Write out exactly what each line says, starting with the first line below and ending on the one with "(** ** Configuration *)".

+ + + + +

(* ===== verification/RegistryStaking.v ===== *)
(** * Event registry: collateral staking

    Staking configuration, staking and unstaking of collateral, proportional
    distribution of rewards and their claim ([event_registry/src/lib.rs]).
    The operations move tokens, so they run on a [World]: the registry's
    storage and the state [T] of the token contracts, behind the [Token]
    interface. *)

From stdpp Require Import base tactics numbers list strings gmap.
From S2P Require Import Prelude.
From S2P Require Import Soroban.
From S2P Require Import Token.
From S2P Require Import RegistryTypes.
From S2P Require Import RegistryStorage.
From S2P Require Import RegistryEvents.

(** ** Configuration *)
Definition set_staking_config (token : Address) (min_amount : Z) : R unit :=
  admin ← require_admin;
  throw_if (min_amount <=? 0) InvalidStakeAmount;;
  old_token ← gets storage.get_staking_token;
  old_amount ← gets storage.get_min_stake_amount;
  modify (storage.set_staking_token token);;
  modify (storage.set_min_stake_amount min_amount);;
  publish (AgoraEvent.StakingTokenUpdated old_token token admin);;
  publish (AgoraEvent.MinStakeAmountUpdated old_amount min_amount admin).

Definition get_staking_config : R StakingConfig :=
  token ← gets storage.get_staking_token;
  min_amount ← gets storage.get_min_stake_amount;
  mret {| sc_token := token; sc_min_amount := min_amount |}.

(** The reward of a stake: [total_reward * amount / total_staked], and 0 when
    the product overflows. *)
Definition reward_share (total_reward total_staked amount : Z) : Z :=
  default 0 (v ← checked_mul I128 total_reward amount; checked_div I128 v total_staked).

(** One iteration of the distribution. *)
Definition distribute_one (total_reward total_staked : Z) (s : State) (organizer : Address)
    : State :=
  match storage.get_organizer_stake organizer s with
  | Some stake =>
      let reward := reward_share total_reward total_staked (stake_amount stake) in
      if 0 <? reward then
        storage.set_organizer_stake
          (stake <| stake_reward_balance :=
                      saturating_add I128 (stake_reward_balance stake) reward |>) s
      else s
  | None => s
  end.

Section Staking.
Context {T : Type} `{Token T}.

Definition World : Type := State * T.

Definition on_registry {A} (m : R A) : M World EventRegistryError A :=
  zoom fst (fun s w => (s, w.2)) m.

(** A token call: it traps when the token contract rejects it. *)
Definition on_token (f : T -> option T) : M World EventRegistryError unit :=
  fun _ w => match f w.2 with Some t => Done tt (w.1, t) | None => Trap end.

Definition stake_collateral (organizer : Address) (amount : Z)
    : M World EventRegistryError unit :=
  require_auth organizer;;
  throw_if (amount <=? 0) InvalidStakeAmount;;
  existing ← on_registry (gets (storage.get_organizer_stake organizer));
  throw_if (bool_decide (is_Some existing)) AlreadyStaked;;
  o ← on_registry (gets storage.get_staking_token);
  token ← ok_or o StakingNotConfigured;
  min_amount ← on_registry (gets storage.get_min_stake_amount);
  self ← contract_address;
  on_token (transfer_from token self organizer self amount);;
  let is_verified := min_amount <=? amount in
  now ← ledger_timestamp;
  let stake := {|
    stake_organizer := organizer; stake_token := token; stake_amount := amount;
    stake_staked_at := now; stake_is_verified := is_verified;
    stake_reward_balance := 0; stake_total_rewards_claimed := 0 |} in
  on_registry (modify (storage.set_organizer_stake stake));;
  on_registry (storage.add_to_total_staked amount);;
  on_registry (modify (storage.add_to_stakers_list organizer));;
  on_registry (publish (AgoraEvent.CollateralStaked organizer token amount is_verified now)).

Definition unstake_collateral (organizer : Address) : M World EventRegistryError unit :=
  require_auth organizer;;
  o ← on_registry (gets (storage.get_organizer_stake organizer));
  stake ← ok_or o NotStaked;
  self ← contract_address;
  on_token (transfer (stake_token stake) self organizer (stake_amount stake));;
  on_registry (modify (storage.subtract_from_total_staked (stake_amount stake)));;
  on_registry (modify (storage.remove_organizer_stake organizer));;
  on_registry (modify (storage.remove_from_stakers_list organizer));;
  now ← ledger_timestamp;
  on_registry (publish (AgoraEvent.CollateralUnstaked organizer (stake_token stake)
                          (stake_amount stake) now)).

Definition distribute_staker_rewards (caller : Address) (total_reward : Z)
    : M World EventRegistryError unit :=
  require_auth caller;;
  o ← on_registry (gets storage.get_admin);
  admin ← ok_or o NotInitialized;
  throw_if (bool_decide (caller <> admin)) Unauthorized;;
  throw_if (total_reward <=? 0) InvalidRewardAmount;;
  o ← on_registry (gets storage.get_staking_token);
  token ← ok_or o StakingNotConfigured;
  total_staked ← on_registry (gets storage.get_total_staked);
  throw_if (total_staked =? 0) NotStaked;;
  self ← contract_address;
  on_token (transfer_from token self caller self total_reward);;
  stakers ← on_registry (gets storage.get_stakers_list);
  on_registry (modify (fun s => foldl (distribute_one total_reward total_staked) s stakers));;
  now ← ledger_timestamp;
  on_registry (publish (AgoraEvent.StakerRewardsDistributed total_reward (len stakers) now)).

Definition claim_staker_rewards (organizer : Address) : M World EventRegistryError Z :=
  require_auth organizer;;
  o ← on_registry (gets (storage.get_organizer_stake organizer));
  stake ← ok_or o NotStaked;
  throw_if (stake_reward_balance stake =? 0) NoRewardsAvailable;;
  let reward_to_claim := stake_reward_balance stake in
  self ← contract_address;
  on_token (transfer (stake_token stake) self organizer reward_to_claim);;
  let stake :=
    stake <| stake_total_rewards_claimed :=
               saturating_add I128 (stake_total_rewards_claimed stake) reward_to_claim |>
          <| stake_reward_balance := 0 |> in
  on_registry (modify (storage.set_organizer_stake stake));;
  now ← ledger_timestamp;
  on_registry (publish (AgoraEvent.StakerRewardsClaimed organizer reward_to_claim now));;
  mret reward_to_claim.
End Staking.
Arguments World T : clear implicits.

Lemma on_registry_Done {T A} (m : R A) env (w : World T) a w' :
  on_registry m env w = Done a w' <-> exists s, m env w.1 = Done a s /\ w' = (s, w.2).
Proof. unfold on_registry. by rewrite zoom_Done. Qed.

Lemma on_token_Done {T} (f : T -> option T) env (w : World T) u w' :
  on_token f env w = Done u w' <-> exists t, f w.2 = Some t /\ w' = (w.1, t).
Proof. unfold on_token. destruct u, (f w.2); naive_solver. Qed.

(** [exec] on a world. *)
Ltac wrun1 :=
  match goal with
  | H : on_registry _ _ _ = Done _ _ |- _ => apply on_registry_Done in H as (? & H & ?)
  | H : on_token _ _ _ = Done _ _ |- _ => apply on_token_Done in H as (? & H & ?)
  | _ => run1
  end.
Ltac wrun := repeat wrun1; cbn [fst snd] in *.

(** ** The staking ledger *)

Record stake_inv (s : State) : Prop := {
  si_key o st : k_OrganizerStake s !! o = Some st -> stake_organizer st = o;
  si_amount o st : k_OrganizerStake s !! o = Some st -> 0 < stake_amount st;
  si_reward o st : k_OrganizerStake s !! o = Some st -> 0 <= stake_reward_balance st;
  si_nodup : NoDup (storage.get_stakers_list s);
  si_list o : o ∈ storage.get_stakers_list s <-> is_Some (k_OrganizerStake s !! o);
  si_total : storage.get_total_staked s = sum_map stake_amount (k_OrganizerStake s);
  si_range : storage.get_total_staked s ∈ᵢ I128;
}.

Lemma stake_inv_init : stake_inv init_state.
Proof.
  split; try done; [apply NoDup_nil_2|].
  intros o. split; [by intros ?%not_elem_of_nil|by intros [? ?]].
Qed.

(** The part of the storage the invariant reads. *)
Definition stake_view (s : State) := (k_OrganizerStake s, k_StakersList s, k_TotalStaked s).

Lemma stake_inv_frame s s' : stake_view s' = stake_view s -> stake_inv s -> stake_inv s'.
Proof.
  unfold stake_view. intros [= HO HL HT] [].
  split; unfold storage.get_stakers_list, storage.get_total_staked in *;
    rewrite ?HO, ?HL, ?HT; auto.
Qed.

Lemma total_nonneg s : stake_inv s -> 0 <= storage.get_total_staked s.
Proof.
  intros []. rewrite si_total0. apply sum_map_nonneg. intros o st Hst.
  specialize (si_amount0 o st Hst). lia.
Qed.

(** *** Distribution *)

(** The stake after a distribution. *)
Definition credited (total_reward total_staked : Z) (st : OrganizerStake) : OrganizerStake :=
  let reward := reward_share total_reward total_staked (stake_amount st) in
  if 0 <? reward
  then st <| stake_reward_balance := saturating_add I128 (stake_reward_balance st) reward |>
  else st.

Lemma credited_fields r t st :
  stake_organizer (credited r t st) = stake_organizer st /\
  stake_amount (credited r t st) = stake_amount st /\
  stake_token (credited r t st) = stake_token st.
Proof. unfold credited. by case_match. Qed.

Lemma distribute_one_stakes r t s o o' :
  (forall o st, k_OrganizerStake s !! o = Some st -> stake_organizer st = o) ->
  k_OrganizerStake (distribute_one r t s o) !! o'
  = if bool_decide (o' = o) then credited r t <$> k_OrganizerStake s !! o'
    else k_OrganizerStake s !! o'.
Proof.
  intros Hkey. unfold distribute_one, storage.get_organizer_stake, credited.
  destruct (k_OrganizerStake s !! o) as [st|] eqn:Hst.
  - specialize (Hkey _ _ Hst). case_bool_decide as Ho.
    + subst. rewrite Hst. cbn. case_match; [|by rewrite Hst].
      unfold storage.set_organizer_stake. upd_simpl. apply lookup_insert_eq.
    + case_match; [|done]. unfold storage.set_organizer_stake. upd_simpl.
      rewrite lookup_insert_ne; [done|]. congruence.
  - case_bool_decide; [|done]. subst. by rewrite Hst.
Qed.

Lemma distribute_one_frame r t s o :
  k_StakersList (distribute_one r t s o) = k_StakersList s /\
  k_TotalStaked (distribute_one r t s o) = k_TotalStaked s.
Proof. unfold distribute_one. by repeat case_match. Qed.

Lemma distribute_stakes r t l : forall s,
  NoDup l ->
  (forall o st, k_OrganizerStake s !! o = Some st -> stake_organizer st = o) ->
  forall o, k_OrganizerStake (foldl (distribute_one r t) s l) !! o
  = if bool_decide (o ∈ l) then credited r t <$> k_OrganizerStake s !! o
    else k_OrganizerStake s !! o.
Proof.
  induction l as [|x l IH]; intros s Hnd Hkey o; [done|]. cbn [foldl].
  apply NoDup_cons in Hnd as [Hx Hnd]. rewrite IH; [|done|].
  - rewrite distribute_one_stakes by done.
    destruct (decide (o = x)) as [->|Hne].
    + rewrite (bool_decide_false (x ∈ l)), !bool_decide_true by set_solver. done.
    + rewrite (bool_decide_false (o = x)) by done.
      by rewrite (bool_decide_ext (o ∈ x :: l) (o ∈ l)) by set_solver.
  - intros o' st. rewrite distribute_one_stakes by done.
    case_bool_decide; [|apply Hkey]. intros (st0 & Hst0 & ->)%fmap_Some.
    destruct (credited_fields r t st0) as (-> & _). by apply Hkey.
Qed.

Lemma distribute_frame r t l : forall s,
  k_StakersList (foldl (distribute_one r t) s l) = k_StakersList s /\
  k_TotalStaked (foldl (distribute_one r t) s l) = k_TotalStaked s.
Proof.
  induction l as [|x l IH]; intros s; [done|]. cbn [foldl].
  destruct (IH (distribute_one r t s x)) as [-> ->]. apply distribute_one_frame.
Qed.

(** A distribution credits every stake, and nothing else. *)
Lemma distribute_all r t s :
  stake_inv s ->
  k_OrganizerStake (foldl (distribute_one r t) s (storage.get_stakers_list s))
  = credited r t <$> k_OrganizerStake s.
Proof.
  intros []. apply map_eq. intros o. rewrite distribute_stakes by auto.
  rewrite lookup_fmap. case_bool_decide as Ho; [done|].
  rewrite si_list0 in Ho. destruct (k_OrganizerStake s !! o) eqn:Hs; [|done].
  exfalso. apply Ho. eauto.
Qed.

Lemma reward_share_bound r t a :
  0 <= r -> 0 < t -> 0 <= a -> 0 <= reward_share r t a /\ reward_share r t a * t <= r * a.
Proof.
  intros Hr Ht Ha. unfold reward_share, checked_mul.
  destruct (checked I128 (r * a)) as [v|] eqn:Hv; cbn; [|nia].
  apply checked_Some in Hv as [-> _]. unfold checked_div.
  rewrite (proj2 (Z.eqb_neq t 0)) by lia.
  destruct (checked I128 _) as [v|] eqn:Hq; cbn; [|nia].
  apply checked_Some in Hq as [-> _].
  rewrite Z.quot_div_nonneg by nia. split; [apply Z.div_pos; nia|].
  rewrite Z.mul_comm. apply Z.mul_div_le. lia.
Qed.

+ + + + +

Problem solution
(* ===== verification/RegistryStaking.v ===== *)
(** * Event registry: collateral staking

    Staking configuration, staking and unstaking of collateral, proportional
    distribution of rewards and their claim ([event_registry/src/lib.rs]).
    The operations move tokens, so they run on a [World]: the registry's
    storage and the state [T] of the token contracts, behind the [Token]
    interface. *)

From stdpp Require Import base tactics numbers list strings gmap.
From S2P Require Import Prelude.
From S2P Require Import Soroban.
From S2P Require Import Token.
From S2P Require Import RegistryTypes.
From S2P Require Import RegistryStorage.
From S2P Require Import RegistryEvents.

(** ** Configuration *)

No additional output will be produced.